There is a lot to find about talking to hive from Spark on the net. Sadly most of it refers to Spark before version 2 or are not valid for hdp3. You need to use the Hive Warehouse Connector, bundled in HDP3.
This is an example of a minimalistic connection from pyspark to hive on hdp3.
from pyspark.sql import SparkSession
from pyspark.conf import SparkConf
# Yes, llap even if you do not use it.
from pyspark_llap import HiveWarehouseSession
settings = [
('spark.sql.hive.hiveserver2.jdbc.url',
'jdbc:hive2://{your_hiverserver2_url:port}/default'),
]
conf = SparkConf().setAppName("Pyspark and Hive!").setAll(settings)
# Spark 2: use SparkSession instead of SparkContext.
spark = (
SparkSession
.builder
.config(conf=conf)
.master('yarn')
# There is no HiveContext anymore either.
.enableHiveSupport()
.getOrCreate()
)
# This is mandatory. Just using spark.sql will not be enough.
hive = HiveWarehouseSession.session(spark).build()

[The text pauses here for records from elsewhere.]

Lemma flatten_loop_spec fuel : forall st seen, walked st seen -> settled st seen None -> load st < fuel ->
  post (flatten_loop fuel) st (fun st' r =>
    match r with
    | Ready _ => exists seen', walked st' seen' /\ forall k nd, f_nodes st' !! k = Some nd -> seen' k = entries_of (fn_node nd)
    | Fail _ => defect root
    | _ => False
    end).
Proof.
  induction fuel as [|fuel IH]; intros st seen Hw Hs Hf; [lia|]. cbn [flatten_loop]. apply post_bind.
  unfold pop_stack, post. destruct (f_stack st) as [|parent stack] eqn:Est; cbn [fst snd and_then].
  - apply post_ret. exists seen. split; [done|]. intros k nd Hk. rewrite (s_seen _ _ _ Hs k nd Hk) by done.
    by rewrite Est.
  - destruct Hs as [Hnd Hst Hseen]. rewrite Est in *. destruct (Hst parent ltac:(left)) as (_ & nd & Hp & Hd).
    apply NoDup_cons in Hnd as [Hnp Hnd].
    set (st1 := mkFlattening (f_nodes st) (f_paths st) (f_links st) stack).
    assert (walked st1 seen) as Hw1 by (destruct Hw; by split).
    assert (exists d, as_directory (contents (fn_node nd)) = Some d /\ entries_of (fn_node nd) = entries d) as (d & Hdir & Hes).
    { unfold is_dir, entries_of in *. destruct (contents (fn_node nd)); try done. by eexists. }
    assert (seen parent = []) as Hempty.
    { rewrite (Hseen parent nd Hp) by done. rewrite bool_decide_true; [done|left]. }
    assert (settled st1 seen (Some parent)) as Hs1.
    { split; cbn [st1 f_nodes f_stack]; [done|..].
      - intros k Hk. split; [congruence|]. apply Hst. by right.
      - intros k c Hk Hne. rewrite (Hseen k c Hk) by done. case_bool_decide as Hin; case_bool_decide as Hin'; try done.
        + apply elem_of_cons in Hin as [->|]; done.
        + destruct Hin. by right. }
    apply post_bind. unfold queued_directory, post. cbn [st1 f_nodes]. rewrite Hp. cbn [mbind option_bind]. rewrite Hdir. cbn [fst snd and_then].
    apply post_bind. eapply post_mono; [apply (flatten_entries_spec (entries d) st1 seen parent nd Hw1 Hs1 Hp)|].
    { by rewrite Hempty, Hes. }
    intros st2 [[]|err| |]; try done. intros (seen' & Hw2 & Hs2 & Hl). apply (IH st2 seen' Hw2 Hs2). rewrite Hl.
    unfold load in Hf. rewrite Est in Hf. unfold list_sum in Hf |- *. cbn [map foldr] in Hf. rewrite Hp in Hf. cbn [from_option] in Hf.
    rewrite directories_in_dir, Hd, Hes in Hf. unfold load, list_sum in *. cbn [st1 f_nodes f_stack]. lia.
Qed.

Lemma flatten_start_walked : is_dir root = true -> walked (flatten_start root) (fun _ => []) /\ settled (flatten_start root) (fun _ => []) None.
Proof.
  intros Hd. assert (forall k nd, f_nodes (flatten_start root) !! k = Some nd -> k = 0 /\ nd = mkFlat root [] 0 [] 1) as Hone.
  { intros k nd [-> ->]%list_lookup_singleton_Some. done. }
  split; split.
  - by exists (mkFlat root [] 0 [] 1).
  - by intros k nd [-> ->]%Hone.
  - intros k nd [-> ->]%Hone. split; [done|]. split; [apply prefix_nil|constructor].
  - by intros k nd [-> ->]%Hone.
  - by intros j k a b [-> ->]%Hone [-> ->]%Hone.
  - intros p x. cbn [flatten_start f_paths BTreeMap_insert BTreeMap_get]. split.
    + destruct (is_eq (path_cmp p [])) eqn:E; [|done]. apply (is_eq_true path_cmp paths_cmp_eq) in E as ->. intros [= <-].
      left. by exists 0, (mkFlat root [] 0 [] 1).
    + intros [(k & nd & [-> ->]%Hone & <- & ->)|(k & nd & name & t & q & _ & Hin & _)]; [done|by apply elem_of_nil in Hin].
  - intros k name p. split; [by intros []%elem_of_nil|]. intros (nd & t & _ & Hin & _). by apply elem_of_nil in Hin.
  - constructor.
  - by intros k name t []%elem_of_nil.
  - done.
  - apply NoDup_singleton.
  - intros k ->%list_elem_of_singleton. split; [done|]. by exists (mkFlat root [] 0 [] 1).
  - intros k nd [-> ->]%Hone _. by rewrite bool_decide_true by left.
Qed.

(** Following hardlinks is a function of the path. *)
Lemma leads_det p q n q' n' : leads root p q n -> leads root p q' n' -> q = q' /\ n = n'.
Proof.
  intros [Hp Hq] [Hp' Hq']. revert Hp'. induction Hp as [p|a b c (t & Ha & Ht) Hbc IH]; intros Hp'.
  - inversion Hp' as [|? b ? (t & Ht & _)]; subst; [|congruence]. split; [done|congruence].
  - inversion Hp' as [|? b' ? (t' & Ha' & Ht') Hb']; subst; [congruence|]. apply IH; [done|]. by assert (b = b') as -> by congruence.
Qed.

Lemma leads_here p n : at_path root p = Some (ENode n) -> leads root p p n.
Proof. by split; [constructor|]. Qed.

(** ** After the walk *)

Section explored.
Variables (st : Flattening S) (seen : nat -> list (bytes * Entry S)).
Hypothesis Hw : walked st seen.
Hypothesis Hdone : forall k nd, f_nodes st !! k = Some nd -> seen k = entries_of (fn_node nd).

Lemma explored_node p n : at_path root p = Some (ENode n) <->
  exists k nd, f_nodes st !! k = Some nd /\ fn_path nd = p /\ fn_node nd = n.
Proof.
  split; [|intros (k & nd & Hk & <- & <-); by eapply (w_at _ _ Hw)].
  revert n. induction p as [|name p IH] using rev_ind; intros n Hn.
  - injection Hn as <-. destruct (w_root _ _ Hw) as (nd & H0 & E & Ep & _). by exists 0, nd.
  - destruct (at_path_above _ _ _ _ Hn) as [m Hm]. destruct (IH m Hm) as (k & nd & Hk & <- & <-).
    apply (at_path_below root _ (fn_node nd)) in Hn; [|done..]. rewrite <- (Hdone k nd Hk) in Hn.
    apply elem_of_subnodes in Hn. apply list_elem_of_lookup_1 in Hn as [i Hi]. destruct (w_node _ _ Hw k nd Hk) as (_ & _ & HF).
    destruct (Forall2_lookup_l _ _ _ _ _ HF Hi) as ([x j] & _ & E & c & Hc & Hcn & Hcp & _). simpl in *. subst x. by exists j, c.
Qed.

Lemma explored_link p t : at_path root p = Some (EHardlink t) <->
  exists k nd name, f_nodes st !! k = Some nd /\ (name, EHardlink t) ∈ entries_of (fn_node nd) /\ p = fn_path nd ++ [name].
Proof.
  split.
  - destruct p as [|name p _] using rev_ind; [done|]. intros Hp. destruct (at_path_above _ _ _ _ Hp) as [m Hm].
    pose proof Hm as (k & nd & Hk & <- & <-)%explored_node. apply (at_path_below root _ (fn_node nd)) in Hp; [|done..]. by exists k, nd, name.
  - intros (k & nd & name & Hk & Hin & ->). apply (at_path_below root _ (fn_node nd)); [done|by eapply (w_at _ _ Hw)|done].
Qed.

Definition lookup_path (p : list bytes) : option (result nat (list bytes)) := BTreeMap_get path_cmp p (f_paths st).

Lemma lookup_path_node p k : lookup_path p = Some (Ok k) <-> exists nd, f_nodes st !! k = Some nd /\ fn_path nd = p.
Proof.
  unfold lookup_path. rewrite (w_paths _ _ Hw). split.
  - intros [(k' & nd & Hk & E & [= ->])|(? & ? & ? & ? & ? & _ & _ & _ & _ & ?)]; [by exists nd|done].
  - intros (nd & Hk & E). left. by exists k, nd.
Qed.

Lemma lookup_path_link p q : link lookup_path p q <-> tree_link root p q.
Proof.
  unfold link, lookup_path. rewrite (w_paths _ _ Hw). split.
  - intros [(? & ? & _ & _ & ?)|(k & nd & name & t & q' & Hk & Hin & -> & Ht & [= ->])]; [done|]. exists t. split; [|done].
    apply explored_link. exists k, nd, name. by rewrite <- (Hdone k nd Hk).
  - intros (t & Hp & Ht). right. apply explored_link in Hp as (k & nd & name & Hk & Hin & ->). exists k, nd, name, t, q.
    by rewrite (Hdone k nd Hk).
Qed.

Lemma rtc_same p q : rtc (link lookup_path) p q <-> rtc (tree_link root) p q.
Proof. split; apply rtc_subrel; intros a b; apply lookup_path_link. Qed.

Lemma known_path p x : lookup_path p = Some x -> p ∈ map fst (f_paths st).
Proof.
  unfold lookup_path. generalize (f_paths st). induction l as [|[y v] l IH]; simpl; [done|]. destruct (is_eq (path_cmp p y)) eqn:E.
  - apply (is_eq_true path_cmp paths_cmp_eq) in E as ->. intros _. left.
  - intros H. right. by apply IH.
Qed.

(** The path leads to the node [k]. *)
Definition points (p : list bytes) (k : nat) : Prop :=
  exists nd, f_nodes st !! k = Some nd /\ leads root p (fn_path nd) (fn_node nd).

Lemma points_det p k k' : points p k -> points p k' -> k = k'.
Proof. intros (a & Ha & La) (b & Hb & Lb). destruct (leads_det _ _ _ _ _ La Lb) as [E _]. by eapply (w_inj _ _ Hw). Qed.

Lemma resolve_path_spec p (nodes : list (FlatNode S)) : post (resolve_path (f_paths st) p) nodes (fun nodes' r => nodes' = nodes /\
  match r with
  | Ready k => points p k
  | Fail _ => forall q n, ~ leads root p q n
  | _ => False
  end).
Proof.
  unfold resolve_path, resolve_hardlink.
  destruct (resolve_loop_spec lookup_path (map fst (f_paths st)) (Datatypes.S (length (f_paths st))) [] p p) as (r & Hr & Hspec).
  - intros a b Hab. by eapply known_path.
  - repeat split; [constructor|by intros ? ?%elem_of_nil|constructor|by right|]. by intros v []%elem_of_nil.
  - rewrite length_map. simpl. lia.
  - unfold lookup_path in Hr. rewrite Hr. unfold post. destruct r as [k|err]; cbn [lift_io fst snd]; (split; [done|]).
    + destruct Hspec as (q & Hpq & (nd & Hk & <-)%lookup_path_node). apply rtc_same in Hpq. exists nd. split; [done|]. split; [done|].
      by eapply (w_at _ _ Hw).
    + intros q n [Hpq Hq]. apply explored_node in Hq as (k & nd & Hk & Hq & _). apply (Hspec q k); [by apply rtc_same|].
      apply lookup_path_node. by exists nd.
Qed.

(** ** Hardlinks *)

(** The node [nd], which was [nd0] after the walk, when the links [done] have been followed; [claims] are the
    paths that lead to it by now. *)
Record linked_node (done : list (nat * bytes * list bytes)) (k : nat) (nd0 nd : FlatNode S) (claims : list (list bytes)) : Prop := {
  ln_node : fn_node nd = fn_node nd0;
  ln_children : forall name j, (name, j) ∈ fn_children nd <->
    (name, j) ∈ fn_children nd0 \/ exists p, (k, name, p) ∈ done /\ points p j;
  ln_names : NoDup (map fst (fn_children nd));
  ln_nodup : NoDup claims;
  ln_claims : forall p, p ∈ claims <-> p = fn_path nd0 \/ exists par name, (par, name, p) ∈ done /\ points p k;
  ln_links : fn_links nd = Z.of_nat (length claims) /\ (fn_links nd < 2 ^ 32)%Z;
  ln_path : fn_path nd ∈ claims /\ forall p, p ∈ claims -> path_cmp p (fn_path nd) ≠ Lt;
  ln_parent : fn_path nd = [] /\ fn_parent nd = 0 \/
    exists par name, f_nodes st !! fn_parent nd = Some par /\ fn_path nd = fn_path par ++ [name];
  ln_dir : is_dir (fn_node nd) = true -> claims = [fn_path nd0];
}.

Definition linked (done : list (nat * bytes * list bytes)) (nodes : list (FlatNode S)) : Prop :=
  length nodes = length (f_nodes st) /\
  (forall par name p, (par, name, p) ∈ done -> exists j nd0, points p j /\ f_nodes st !! j = Some nd0 /\ is_dir (fn_node nd0) = false) /\
  forall k nd0 nd, f_nodes st !! k = Some nd0 -> nodes !! k = Some nd -> exists claims, linked_node done k nd0 nd claims.

(** Before the first link. *)
Lemma linked_nil : linked [] (f_nodes st).
Proof.
  split; [done|]. split; [by intros par name p []%elem_of_nil|]. intros k nd0 nd Hk Hk'. assert (nd = nd0) as -> by congruence. clear Hk'. exists [fn_path nd0].
  destruct (w_node _ _ Hw k nd0 Hk) as (Hl & _ & HF). split.
  - done.
  - intros name j. split; [by left|]. intros [?|(p & Hp & _)]; [done|by apply elem_of_nil in Hp].
  - assert (map fst (fn_children nd0) = map fst (subnodes (seen k))) as ->.
    { clear -HF. induction HF as [|x y ? ? (E & _) _ IH]; simpl; [done|]. by rewrite E, IH. }
    rewrite (Hdone k nd0 Hk). pose proof (entries_NoDup _ (walked_wf _ _ _ _ Hw Hk)) as Hnd. clear -Hnd.
    induction (entries_of (fn_node nd0)) as [|[x e] l IH]; simpl in *; [constructor|]. apply NoDup_cons in Hnd as [Hx Hnd].
    destruct e as [n|t]; simpl; [|by apply IH]. apply NoDup_cons. split; [|by apply IH].
    intros (y & Ey & Hy)%list_elem_of_fmap. destruct y as [y m]. simpl in Ey. subst y. apply elem_of_subnodes in Hy. apply Hx, list_elem_of_fmap. by exists (x, ENode m).
  - apply NoDup_singleton.
  - intros p. rewrite list_elem_of_singleton. split; [by left|]. intros [?|(par & name & Hp & _)]; [done|by apply elem_of_nil in Hp].
  - by rewrite Hl.
  - split; [by left|]. intros p ->%list_elem_of_singleton. by rewrite (proj2 (paths_cmp_eq _ _) eq_refl).
  - destruct (decide (k = 0)) as [->|Hk0].
    + left. destruct (w_root _ _ Hw) as (r & Hr & _ & Ep & Epar). by assert (nd0 = r) as -> by congruence.
    + right. destruct (w_above _ _ Hw k nd0 Hk Hk0) as (_ & par & name & Hpar & Hin). exists par, name. split; [done|].
      destruct (walked_child _ _ _ _ _ _ Hw Hpar Hin) as (c & Hc & Ep & _). by assert (nd0 = c) as -> by congruence.
  - done.
Qed.

(** What the state of a node says when one more link is followed, from [parent] to [index]. *)
Section one_link.
Variables (done rest : list (nat * bytes * list bytes)) (parent : nat) (name : bytes) (path : list bytes) (index : nat).
Hypothesis Hlinks : f_links st = done ++ (parent, name, path) :: rest.
Hypothesis Hpoints : points path index.

Lemma link_new x y : ~ (x, y, path) ∈ done.
Proof.
  intros Hin. pose proof (w_nodup _ _ Hw) as Hnd. rewrite Hlinks in Hnd. apply NoDup_app in Hnd as (_ & Hd & _).
  assert ((x, y, path) ∈ f_links st) as Hin' by (rewrite Hlinks; apply elem_of_app; by left).
  assert ((parent, name, path) ∈ f_links st) as Hme by (rewrite Hlinks; apply elem_of_app; right; left).
  apply (w_links _ _ Hw) in Hin' as (a & t & Ha & _ & E). apply (w_links _ _ Hw) in Hme as (b & t' & Hb & _ & E').
  rewrite E in E'. apply snoc_inj in E' as [Ep ->]. rewrite (w_inj _ _ Hw _ _ _ _ Ha Hb Ep) in Hin. apply (Hd _ Hin). left.
Qed.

hive.showDatabases().show()
hive.execute("select 2 group by 1 order by 1").show()
spark.stop()
You then can run this with the following command:
HDP_VERSION=3.0.1.0-187 \
PYSPARK_PYTHON=python3 \
HADOOP_USER_NAME=hive \
SPARK_HOME=/usr/hdp/current/spark2-client \
spark-submit \
--jars /usr/hdp/current/hive_warehouse_connector/hive-warehouse-connector-assembly-1.0.0.3.0.1.0-187.jar \
--py-files /usr/hdp/current/hive_warehouse_connector/pyspark_hwc-1.0.0.3.0.1.0-187.zip \
{your_python_script.py}
Note:
- HDP_VERSION is needed when you use python 3. If not set, HDP uses a script (/usr/bin/hdp-select) which is python 2 only (although fixing it is trivial).
- PYSPARK_PYTHON is optional, it will default to just python otherwise (which might or might not be python 3 on your server)
- without HADOOP_USER_NAME the script will run as your current user. Alternatively, you could sudo first.
- without SPARK_HOME some jars would not be found and you would end up with an error like py4j.protocol.Py4JJavaError: An error occurred while calling None.org.apache.spark.api.java.JavaSparkContext.
: java.lang.NoClassDefFoundError: com/sun/jersey/api/client/config/ClientConfig - –jars and –py-files as you can see, there is the hdp version in file names. Make sure you are using the proper one for you.
- there is no –master option, this is handled in the script while building the SparkSession.
There is some doc from Hortonworks you can follow to go further: Integrating Apache Hive with Spark and BI.
Just before I posted this article, a new write-up appeared on Hortonworks.com to describe some use cases for the Hive-Warehouse-Connector.